We are talking more and more about our mental health, and this has been enormously positive. It is no longer unusual to see celebrities or politicians referencing the concept. The rise of social media has introduced a generation of clinicians who have been adept at using it to communicate. In the United States, Dr. Emily Anhalt produces elegant aphorisms and promotes the virtues of psychodynamic psychotherapy on Twitter. In Britain, Dr. Julie Smith has turned her well-crafted TikTok advice videos into a best-selling book of practical psychology.

The focus of most of these discussions is improved mental health for all, rather than focusing on a particular group or condition. But language can be slippery.

The term “mental health” is a euphemism, and euphemisms are what we use when we want to obscure something. This language — in contrast to “mental illness” — encourages us to focus on the regulation of more or less transient states, and on the maintenance of something we supposedly all have. “Mental health” conjures phenomena that are, more or less, relatable: anxiety and depression. But who is being excluded as a result? The change in language was supposed to address stigma. But it has simply moved our attention away from the very people who face the most stigma — those with diagnoses of schizophrenia, for example, or symptoms that do not allow ready participation in the mental health curriculum.

This shift also cuts in another direction. An emphasis on health and equilibrium, with accompanying “advice” and “techniques” for self-regulation, has resulted in the term “mental health” undergoing a kind of mission creep: from providing increased awareness of specific difficulties to offering a broad set of prescriptions about how we should live.

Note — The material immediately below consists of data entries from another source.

Definition set_po_state (st : PrintState PrintObjectStep) (o : PrintObject)
  : PrintObject :=
  {| po_state := st; m_layers := m_layers o;
     support_layers := support_layers o; instances := instances o;
     all_regions := all_regions o; config := config o;
     slicing_parameters := slicing_parameters o;
     has_support_material := has_support_material o;
     has_support := has_support o; has_raft := has_raft o |}.

(** ** Invalidation of steps *)

(** [std::unique]: of each run of equal neighbours one element stays. *)
Fixpoint unique {A} `{EqDecision A} (l : list A) : list A :=
  match l with
  | [] => []
  | a :: l' =>
      match l' with
      | [] => [a]
      | b :: _ => if decide (a = b) then unique l' else a :: unique l'
      end
  end.

(** [sort_remove_duplicates] of an enumeration vector: [std::sort] on the
    numeric values, then [std::unique]. *)
Definition index_le {A} (index : A -> nat) (a b : A) : Prop :=
  (index a <= index b)%nat.

#[global] Instance index_le_dec {A} (index : A -> nat) (a b : A)
  : Decision (index_le index a b).
Proof. unfold index_le. apply _. Defined.

Definition sort_remove_duplicates {A} `{EqDecision A} (index : A -> nat)
    (l : list A) : list A :=
  unique (merge_sort (index_le index) l).

(** [Print::invalidate_step]; [Inherited::invalidate_step] is the
    invalidation of the job's own state array. *)
Definition invalidate_step (step : PrintStep) (p : Print) : bool * Print :=
  let '(invalidated, st) := PrintStateOps.invalidate step (m_state p) in
  (* Propagate to dependent steps. *)
  if decide (step <> psGCodeExport) then
    let '(invalidated', st') := PrintStateOps.invalidate psGCodeExport st in
    (invalidated || invalidated', set_m_state st' p)
  else (invalidated, set_m_state st p).

(** [PrintBaseWithState::invalidate_all_steps] on a [Print]: the job's own
    state array is invalidated as a whole.  The objects keep their states:
    the caller below notes it at the call
    ("FIXME invalidate all steps of all objects as well?"). *)
Definition invalidate_all_steps (p : Print) : bool * Print :=
  let '(invalidated, st) :=
    PrintStateOps.invalidate_all all_PrintSteps (m_state p) in
  (invalidated, set_m_state st p).

(** Modelled from the spec: [PrintObject::invalidate_step]
    (PrintObject.cpp is not among the sources).  The step of this one object
    becomes Invalidated, sibling objects are untouched, and by the cascade
    rule the export step of the job the object belongs to ([m_print]) is
    invalidated with it. *)
Definition PrintObject_invalidate_step (step : PrintObjectStep)
    (object : PrintObject) (print_state : PrintState PrintStep)
  : bool * PrintObject * PrintState PrintStep :=
  let '(invalidated, ost) :=
    PrintStateOps.invalidate step (po_state object) in
  let '(invalidated', st) :=
    PrintStateOps.invalidate psGCodeExport print_state in
  (invalidated || invalidated', set_po_state ost object, st).
(** A computation runs after the calls made so far and either returns or
    throws, having extended the trace.  An awaited promise that rejects
    throws at the [await]. *)
Definition Eff (A : Type) : Type := trace -> completion A * trace.

Definition ret {A} (a : A) : Eff A := fun tr => (Normal a, tr).

Definition bind {A B} (m : Eff A) (k : A -> Eff B) : Eff B :=
  fun tr =>
    match m tr with
    | (Normal a, tr') => k a tr'
    | (Throw err, tr') => (Throw err, tr')
    end.

Definition emit (e : event) : Eff unit := fun tr => (Normal tt, tr ++ [e]).

(** [try { body } catch (err) { handler }] *)
Definition try_catch {A} (body : Eff A) (handler : js_error -> Eff A) : Eff A :=
  fun tr =>
    match body tr with
    | (Normal a, tr') => (Normal a, tr')
    | (Throw err, tr') => handler err tr'
    end.

#[global] Instance Eff_ret : MRet Eff := @ret.
#[global] Instance Eff_bind : MBind Eff := fun A B k m => bind m k.

(** [for (const x of l) { await body(x) }] *)
Fixpoint for_each {A} (l : list A) (body : A -> Eff unit) : Eff unit :=
  match l with
  | [] => ret tt
  | x :: l' => body x ;; for_each l' body
  end.

(** Running a computation from the empty trace. *)
Definition result_of {A} (m : Eff A) : completion A := fst (m []).
Definition calls_of {A} (m : Eff A) : trace := snd (m []).

(** The platform client as the adapter sees it: how each call settles,
    which may depend on everything that happened before. *)
Record Client := {
  fetch_reply : trace -> jsstring -> completion (option channel);
  send_reply : trace -> channel -> jsstring -> completion unit;
  sendTyping_reply : trace -> channel -> completion unit }.

(** [await client.channels.fetch(id)] *)
Definition channels_fetch (c : Client) (id : jsstring) : Eff (option channel) :=
  fun tr => (fetch_reply c tr id, tr ++ [ChannelsFetch id]).

(** [await channel.send(content)] *)
Definition channel_send (c : Client) (ch : channel) (text : jsstring) : Eff unit :=
  fun tr => (send_reply c tr ch text, tr ++ [ChannelSend ch text]).

(** [await channel.sendTyping()] *)
Definition channel_sendTyping (c : Client) (ch : channel) : Eff unit :=
  fun tr => (sendTyping_reply c tr ch, tr ++ [ChannelSendTyping ch]).

Definition logger (level : log_level) (jid : jsstring) (text : string) : Eff unit :=
  emit (Log level jid text).

(** The mutable fields of the class that the methods below read. *)
Record DiscordChannel := {
  client : option Client;
  connected : bool }.

(** *** The adapter's methods *)

Section Adapter.

(** [ASSISTANT_NAME] is imported from [config.js] and [RegisteredGroup]
    from [types.js]; the adapter fixes neither. *)
Variable ASSISTANT_NAME : jsstring.
Variable RegisteredGroup : Type.

(** [message.member?.displayName || message.author.globalName
     || message.author.username] *)
Definition senderName (message : Message) : jsstring :=
  or_string
    (or_else (displayName <$> member message) (globalName (author message)))
    (username (author message)).

(** [`dc:${message.channelId}`] *)
Definition chatJid_of (message : Message) : jsstring :=
  lit "dc:" ++ channelId message.

(** The [Events.MessageCreate] handler.  [groups] is what
    [this.opts.registeredGroups()] returns when the event is handled; its
    values are objects, so a present key is truthy, and no inherited
    property of a plain object has a name that starts with [dc:], so the
    property read is a lookup among the record's own keys. *)
Definition onMessageCreate (groups : gmap jsstring RegisteredGroup)
    (message : Message) : Eff unit :=
  if bot (author message) then ret tt
  else if negb (truthy_opt (guildId message))
          || negb (truthy (channelId message)) then ret tt
  else
    let chatJid := chatJid_of message in
    let timestamp := toISOString (createdAt message) in
    let senderName := senderName message in
    let sender := user_id (author message) in
    let content := content message in
    if negb (truthy content) then ret tt
    else
      let channelName :=
        match message_channel message with
        | TextChannel name => lit "#" ++ name
        | OtherChannel => chatJid
        end in
      emit (OnChatMetadata chatJid timestamp channelName (lit "discord") false) ;;
      match groups !! chatJid with
      | None =>
          logger Debug chatJid "Message from unregistered Discord channel"
      | Some _ =>
          emit (OnMessage chatJid
                  {| msg_id := id message;
                     chat_jid := chatJid;
                     sender := sender;
                     sender_name := senderName;
                     msg_content := content;
                     timestamp := timestamp;
                     is_from_me := false;
                     is_bot_message := false |}) ;;
          logger Info chatJid "Discord message stored"
      end.

(** [jid.replace(/^dc:/, '')] *)
Definition channelId_of (jid : jsstring) : jsstring :=
  replace_anchored jid (lit "dc:") [].

(** [`**${ASSISTANT_NAME}:** ${text}`] *)
Definition prefixed_text (text : jsstring) : jsstring :=
  lit "**" ++ ASSISTANT_NAME ++ lit ":** " ++ text.

Definition sendMessage (this : DiscordChannel) (jid text : jsstring) : Eff unit :=
  match client this, connected this with
  | Some c, true =>
      let channelId := channelId_of jid in
      try_catch
        (channel ← channels_fetch c channelId;
         match channel with
         | Some (TextChannel name) =>
             let ch := TextChannel name in
             let prefixed := prefixed_text text in
             (if (jslength prefixed <=? MAX_MESSAGE_LENGTH)%Z
              then channel_send c ch prefixed
              else for_each (chunk_loop prefixed []) (channel_send c ch)) ;;
             logger Info jid "Discord message sent"
         | _ =>
             logger Warn jid "Discord channel not found or not a text channel"
         end)
        (fun err => logger Error jid "Failed to send Discord message")
  | _, _ => logger Warn jid "Discord not connected, cannot send message"
  end.
(** * ZEC-SMS: derived values, role scoping and model hooks

    A shallow embedding of the parts of the school-management backend that
    carry logic of their own: the Mongoose [pre('save')] hooks of ExamMark,
    FeePayment, Library, Message and Session, the attendance and notice list
    controllers, the library issue/return controllers and the pagination
    envelope shared by the list endpoints.

    Conventions.
    - A JavaScript [Number] is an IEEE-754 binary64 value: Rocq's primitive
      [float].  [a >= b] is [b <=? a], [a > b] is [b <? a]; [Math.round] and
      [Math.ceil] are defined on the exact value of the float.
    - An [ObjectId] is represented by its hexadecimal string, which is also
      what [toString()] returns and what arrives in [req.params]/[req.query].
    - A [Date] is its time value, an integer number of milliseconds.
    - A collection is a list of documents (natural order) when the code sorts
      or paginates it, and a [gmap] from [_id] when it is only read by id. *)

From Stdlib Require Import ZArith Floats Lia.
From stdpp Require Import base option list sorting gmap strings.

#[local] Open Scope Z_scope.

(** ** JavaScript values *)

Module JS.

Abbreviation Number := float.
Abbreviation ObjectId := string.
Abbreviation Date := Z.

(** [Number(z)] for an integer [z]: the nearest binary64 value. *)
Definition Number_of_Z (z : Z) : Number :=
  SF2Prim (binary_normalize prec emax z 0 false).

Definition Number_of_nat (n : nat) : Number := Number_of_Z (Z.of_nat n).

(** [a >= b], [a > b], [a <= b], [a < b] on Numbers (false on NaN). *)
Definition ge (a b : Number) : bool := (b <=? a)%float.
Definition gt (a b : Number) : bool := (b <? a)%float.
Definition le (a b : Number) : bool := (a <=? b)%float.
Definition lt (a b : Number) : bool := (a <? b)%float.

(** [Math.round(x)]: the integer nearest to [x], ties toward +infinity; NaN,
    the infinities and the zeros are returned as they are, and a result of
    zero keeps the sign of [x].  A finite [x] is exactly [n * 2^e]. *)
Definition Math_round (x : Number) : Number :=
  match Prim2SF x with
  | S754_finite s m e =>
      if 0 <=? e then x
      else
        let n := if s then Z.neg m else Z.pos m in
        let r := (2 * n + 2 ^ (- e)) / 2 ^ (- e + 1) in
        if r =? 0 then (if s then (-0)%float else 0%float) else Number_of_Z r
  | _ => x
  end.

(** [Math.ceil(x)]: the least integer not below [x]. *)
Definition Math_ceil (x : Number) : Number :=
  match Prim2SF x with
  | S754_finite s m e =>
      if 0 <=? e then x
      else
        let n := if s then Z.neg m else Z.pos m in
        let r := - ((- n) / 2 ^ (- e)) in
        if r =? 0 then (if s then (-0)%float else 0%float) else Number_of_Z r
  | _ => x
  end.

(** JavaScript truthiness of an optional string (a query or body field):
    [undefined] and the empty string are falsy. *)
Definition truthy (s : option string) : bool :=
  match s with
  | Some s => negb (String.eqb s "")
  | None => false
  end.

(** [a || b] on optional strings. *)
Definition or_else (a : option string) (b : string) : string :=
  match a with
  | Some s => if String.eqb s "" then b else s
  | None => b
  end.

End JS.

Import JS.

(** The outcome of a document [save()]: the stored document, or the error
    passed to [next] (or raised by a schema validator). *)
Inductive SaveResult (A : Type) : Type :=
  | Saved (doc : A)
  | SaveError (message : string).
Arguments Saved {A} doc.
Arguments SaveError {A} message.


(** ** ExamMark: models/ExamMark.js *)

Module ExamMark.

#[local] Open Scope float_scope.

(** The [grade] enum: 'A+', 'A', 'B+', 'B', 'C+', 'C', 'D+', 'D', 'F'. *)
Inductive Grade : Set :=
  | A_plus | A | B_plus | B | C_plus | C | D_plus | D | F.

Record t : Set := mk {
  student : ObjectId;
  exam : ObjectId;
  marksObtained : Number;
  totalMarks : Number;
  passingMarks : Number;
  grade : Grade;
  percentage : option Number;
  isPassed : bool;
  isAbsent : bool
}.

(** The schema's Number validators ([min]/[max]); a validator is skipped on
    a field that is not set.  Mongoose runs validation before any
    [pre('save')] hook of the schema. *)
Definition validate (m : t) : bool :=
  ge (marksObtained m) 0 && ge (totalMarks m) 1 && ge (passingMarks m) 1 &&
  match percentage m with
  | Some p => ge p 0 && le p 100
  | None => true
  end.

(** First hook: marks obtained may not exceed total marks.  Only the first
    call of [next] counts. *)
Definition pre_save_validate_marks (m : t) : SaveResult t :=
  if gt (marksObtained m) (totalMarks m)
  then SaveError "Marks obtained cannot be greater than total marks"
  else Saved m.

Definition calculateGrade (percentage : Number) : Grade :=
  if ge percentage 90 then A_plus
  else if ge percentage 80 then A
  else if ge percentage 70 then B_plus
  else if ge percentage 60 then B
  else if ge percentage 50 then C_plus
  else if ge percentage 40 then C
  else if ge percentage 35 then D_plus
  else if ge percentage 30 then D
  else F.
(** * Day 20 (Jurassic Jigsaw) of aoc2020: a shallow embedding of
    [src/bin/20.rs] and the properties of its tile assembly and
    sea-monster search. *)

From Stdlib Require Import ZArith Lia List Permutation String Ascii Bool Btauto.
From stdpp Require Import base list gmap.

Import ListNotations.
Open Scope Z_scope.

(** ** Outcomes of fallible code

    Rust code of this file either returns, panics ([assert!], [unwrap] of
    [None], an out-of-range [Vec::remove]) or runs a [while]/[loop]
    forever.  Unbounded loops are run on fuel; running out of fuel is
    reported as [NoExit]. *)

Inductive res (A : Type) : Type :=
| Ret (a : A)
| Panic
| NoExit.
Arguments Ret {A} a.
Arguments Panic {A}.
Arguments NoExit {A}.

Definition res_bind {A B} (m : res A) (k : A -> res B) : res B :=
  match m with
  | Ret a => k a
  | Panic => Panic
  | NoExit => NoExit
  end.

Notation "'let*' x ':=' m 'in' k" := (res_bind m (fun x => k))
  (at level 200, x binder, m at level 100, k at level 200).

Definition of_option {A} (o : option A) : res A :=
  match o with Some a => Ret a | None => Panic end.

(** ** [TileRow]: a row of pixels as a [u16] bitfield *)

(** [1 << i] on a [u16].  The shifts of the program never exceed 9 on
    10-pixel tiles; for a shift of 16 or more a release build masks the
    shift amount (a debug build would panic). *)
Definition shl1 (i : nat) : Z := Z.shiftl 1 (Z.of_nat (Nat.modulo i 16)).

(** [for (i, p) in v.iter().rev().enumerate() { if *p { bitfield |= 1 << i } }] *)
Fixpoint from_vec_aux (ps : list bool) (i : nat) (acc : Z) : Z :=
  match ps with
  | [] => acc
  | p :: ps' => from_vec_aux ps' (S i) (if p then Z.lor acc (shl1 i) else acc)
  end.

Definition from_vec (v : list bool) : Z := from_vec_aux (rev v) 0 0.

(** [for i in 0..10 { if (self.0 & 1 << i) != 0 { new |= 1 << (10 - 1 - i) } }] *)
Fixpoint flip_aux (x : Z) (is : list nat) (new : Z) : Z :=
  match is with
  | [] => new
  | i :: is' =>
      flip_aux x is'
        (if negb (Z.eqb (Z.land x (shl1 i)) 0) then Z.lor new (shl1 (10 - 1 - i))
         else new)
  end.

Definition flip (x : Z) : Z := flip_aux x (seq 0 10) 0.

(** ** Pixel grids and tiles *)

Definition grid := list (list bool).

(** [grid[r][c]]; every index the program uses on a square grid is in
    range, where Rust's indexing returns the pixel. *)
Definition px (g : grid) (r c : nat) : bool := nth c (nth r g []) false.
(** * LyAssistant: scoring, sanity layer and strategy evolution

    A shallow embedding of the Python modules [core_analysis],
    [manual_api], [sanity_layer], [performance_tracker] and
    [strategy_evolution], followed by the properties established about
    them.

    Conventions of the embedding.
    - Python [int] is [Z]; Python [float] is idealised as an exact
      rational [Q] (no NaN, no infinities, no rounding error).
    - A [dict] whose keys are data (weights, strategy ids) is a
      [gmap string _]; a [dict] with a fixed schema is a record whose
      optional keys are [option] fields.
    - A raised exception is the [None] of an [option] result (or a named
      error constructor where the source raises a specific error that a
      property talks about).
    - Mutable objects that are shared between caller and callee live in
      an explicit object store. *)

From Stdlib Require Import ZArith QArith Qround Lia Bool Ascii String List Sorted Permutation.
From stdpp Require Import gmap strings list fin_maps.

(* ===================================================================== *)
(** ** Python built-ins used by the sources                              *)
(* ===================================================================== *)

Module Py.

(** [max(a, b)] returns [a] unless [b] is strictly greater. *)
Definition qmax (a b : Q) : Q := if Qlt_le_dec a b then b else a.
(** [min(a, b)] returns [a] unless [b] is strictly smaller. *)
Definition qmin (a b : Q) : Q := if Qlt_le_dec b a then b else a.

(** [int(x)] on a float truncates toward zero. *)
Definition int_of_float (q : Q) : Z :=
  if Qlt_le_dec q 0 then Qceiling q else Qfloor q.

Definition float_of_int (z : Z) : Q := inject_Z z.

(** [round(x)] with one argument: nearest integer, ties to even. *)
Definition round (q : Q) : Z :=
  let f := Qfloor q in
  match Qcompare ((q - inject_Z f) * 2) 1 with
  | Lt => f
  | Gt => (f + 1)%Z
  | Eq => if Z.even f then f else (f + 1)%Z
  end.

(** [round(x, ndigits)]: scale, round to even, scale back. *)
Definition round_to (ndigits : nat) (q : Q) : Q :=
  let scale := inject_Z (10 ^ Z.of_nat ndigits) in
  inject_Z (round (q * scale)) / scale.

Definition sumZ (l : list Z) : Z := foldr Z.add 0%Z l.
Definition sumQ (l : list Q) : Q := foldr Qplus 0%Q l.

(** [abs(x)] on a float. *)
Definition qabs (q : Q) : Q := if Qlt_le_dec q 0 then (- q)%Q else q.

Definition Qltb (a b : Q) : bool := if Qlt_le_dec a b then true else false.
Definition Qleb (a b : Q) : bool := if Qlt_le_dec b a then false else true.

(** [str.upper()] and [str.lower()], on the ASCII range. *)
Definition upper_ascii (c : ascii) : ascii :=
  let n := nat_of_ascii c in
  if ((97 <=? n) && (n <=? 122))%nat then ascii_of_nat (n - 32) else c.
Definition lower_ascii (c : ascii) : ascii :=
  let n := nat_of_ascii c in
  if ((65 <=? n) && (n <=? 90))%nat then ascii_of_nat (n + 32) else c.

Fixpoint map_string (f : ascii -> ascii) (s : string) : string :=
  match s with
  | EmptyString => EmptyString
  | String c s' => String (f c) (map_string f s')
  end.

Definition upper (s : string) : string := map_string upper_ascii s.
Definition lower (s : string) : string := map_string lower_ascii s.

(** [str.isspace] on the ASCII range: tab, newline, vertical tab, form
    feed, carriage return, the four separators 28..31 and the space. *)
Definition is_space (c : ascii) : bool :=
  let n := nat_of_ascii c in
  (((9 <=? n) && (n <=? 13)) || ((28 <=? n) && (n <=? 32)))%nat.

Fixpoint lstrip (s : string) : string :=
  match s with
  | EmptyString => EmptyString
  | String c s' => if is_space c then lstrip s' else s
  end.

Fixpoint rstrip (s : string) : string :=
  match s with
  | EmptyString => EmptyString
  | String c s' =>
      match rstrip s' with
      | EmptyString => if is_space c then EmptyString else String c EmptyString
      | r => String c r
      end
  end.

(** [str.strip()] *)
Definition strip (s : string) : string := rstrip (lstrip s).

(** [sorted(xs, key=...)] and [list.sort(key=...)] are stable: elements
    whose keys compare equal keep their relative order.  [leb a b] is
    "key of a <= key of b". *)
Section StableSort.
Context {A : Type} (leb : A -> A -> bool).

Fixpoint insert_sorted (x : A) (l : list A) : list A :=
  match l with
  | [] => [x]
  | y :: l' => if leb x y then x :: y :: l' else y :: insert_sorted x l'
  end.

Definition sorted (l : list A) : list A := foldr insert_sorted [] l.

End StableSort.

(** String order of [sorted] on [str]: code-point order. *)
Definition str_leb (a b : string) : bool := String.leb a b.

End Py.

(* ===================================================================== *)
(** ** core_analysis.py                                                  *)
(* ===================================================================== *)

Module CoreAnalysis.

Inductive Mode := PRE_EARNINGS | POST_EARNINGS.

Record ComponentScores := {
  trend_momentum : Q;
  fundamentals : Q;
  news_sentiment : Q;
  earnings_context_pre : Q;
  earnings_context_post : Q;
  risk_volatility : Q
}.

Record AnalysisInput := {
  ticker : string;
  mode : Mode;
  current_price : Q;
  scores : ComponentScores
}.

(** The JSON configuration.  Keys read with [config[...]] are record
    fields; [weights] is a dictionary proper (it is summed over all of
    its values and indexed by component name).  The [safety_guards]
    object and its [manual_overrides] are read with [.get] and defaults:
    an absent [disable_score_change_cap] is [false], an absent
    [max_daily_score_change] is [None]. *)
Record ScoreBounds := { bounds_min : Z; bounds_max : Z }.
Record RatingThresholds := { buy_min : Z; hold_min : Z }.
Record TargetPrice := {
  neutral_score : Z;
  return_per_score_point : Q;
  min_return_pct : Q;
  max_return_pct : Q
}.
Record RiskLevelThresholds := { low_risk_min : Q; medium_risk_min : Q }.
Record ReasonGeneration := { top_positive_reasons : nat; top_negative_factors : nat }.
Record SafetyGuards := {
  disable_score_change_cap : bool;
  max_daily_score_change : option Z
}.

Record Config := {
  weights : gmap string Z;
  score_bounds : ScoreBounds;
  rating_thresholds : RatingThresholds;
  target_price : TargetPrice;
  risk_level_thresholds : RiskLevelThresholds;
  reason_generation : ReasonGeneration;
  safety_guards : SafetyGuards
}.

(** Outcome of loading: the configuration, or the [ValueError] that
    [_validate_config] raises, carrying the offending total. *)
Inductive LoadResult :=
| Loaded (config : Config)
| ValueError_weights_must_sum_to_100 (found : Z).

Definition weight_total (w : gmap string Z) : Z :=
  map_fold (fun _ v acc => (v + acc)%Z) 0%Z w.

(** [_validate_config]: [None] when the configuration passes, otherwise
    the error raised.  The weight total is the only thing it inspects. *)
Definition _validate_config (config : Config) : option LoadResult :=
  let total := weight_total (weights config) in
  if (total =? 100)%Z then None
  else Some (ValueError_weights_must_sum_to_100 total).

(** [load_analysis_config], applied to the parsed content of the file. *)
Definition load_analysis_config (parsed : Config) : LoadResult :=
  match _validate_config parsed with
  | Some err => err
  | None => Loaded parsed
  end.

(** [_clamp] at type float and at type int. *)
Definition _clamp (value minimum maximum : Q) : Q :=
  Py.qmax minimum (Py.qmin maximum value).
Definition _clamp_int (value minimum maximum : Z) : Z :=
  Z.max minimum (Z.min maximum value).

Definition _selected_earnings_score (m : Mode) (s : ComponentScores) : Q :=
  match m with
  | PRE_EARNINGS => earnings_context_pre s
  | POST_EARNINGS => earnings_context_post s
  end.

(** The breakdown is an ordered dictionary: the five components in the
    order in which the source declares them. *)
Definition raw_components (analysis_input : AnalysisInput) : list (string * Q) :=
  let s := scores analysis_input in
  [ ("trend_momentum"%string, trend_momentum s);
    ("fundamentals"%string, fundamentals s);
    ("news_sentiment"%string, news_sentiment s);
    ("earnings_context"%string, _selected_earnings_score (mode analysis_input) s);
    ("risk_volatility"%string, risk_volatility s) ].

(** [None] is the [KeyError] of [weights[key]]. *)
Definition calculate_score_breakdown (analysis_input : AnalysisInput) (config : Config)
  : option (list (string * Q)) :=
  let bounds := score_bounds config in
  let clamped_components :=
    map (fun kv : string * Q =>
           (kv.1, _clamp kv.2 (inject_Z (bounds_min bounds)) (inject_Z (bounds_max bounds))))
        (raw_components analysis_input) in
  mapM (fun kv : string * Q =>
          w ← weights config !! kv.1;
          Some (kv.1, (kv.2 * inject_Z w / 100)%Q))
       clamped_components.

The way we talk about mental health as a motivator for so many of our activities risks becoming a substitute for more broadly grounded discussions of how we should act. Consider the relatively recent notion of a mental health day. We absolutely need to take days off work for our mental health sometimes, and it is important that employers recognize our needs. But people also need — deserve — days away from their work without justification. They should then be free to spend those days doing whatever they like. Is a day off less valid if it isn’t spent engaged in something that has been approved by one of the many websites that now offer mental health day advice?

When mental health is given as a principal motivator for our choices, we are prioritizing our own experiences. As a result, there is less room for moral or ethical considerations for our behavior, and also less room for motivations that have to do with social, community or familial commitments, or doing something for its own sake. There are probably lots of things we should do in spite of our mental health: helping others, forming deep emotional ties that may then need to be painfully broken, becoming immersed in sometimes maddening, at times obsessive political or creative projects. These are choices that need deep rational, ethical and personal engagement.

I work in a hospital with people who have experienced acquired brain injuries; it’s a setting that inescapably involves loss and despair. Although my professional life is organized around reducing suffering, and although I think some emotional experiences represent clear illnesses, I also understand that many forms of misery are bound up with the experience of being a person. Distressing or extreme states can at times be part of what makes for a life worth living. There are feelings that are unavoidable, purposeful or morally significant.

The shift toward prioritizing mental health might be benign if it were only one way of reframing the question of what our priorities should be. But it comes with the imprimatur of clinical authority. As a result, therapists increasingly stray into a broader ethical arena while appearing to remain within their own zones of expertise.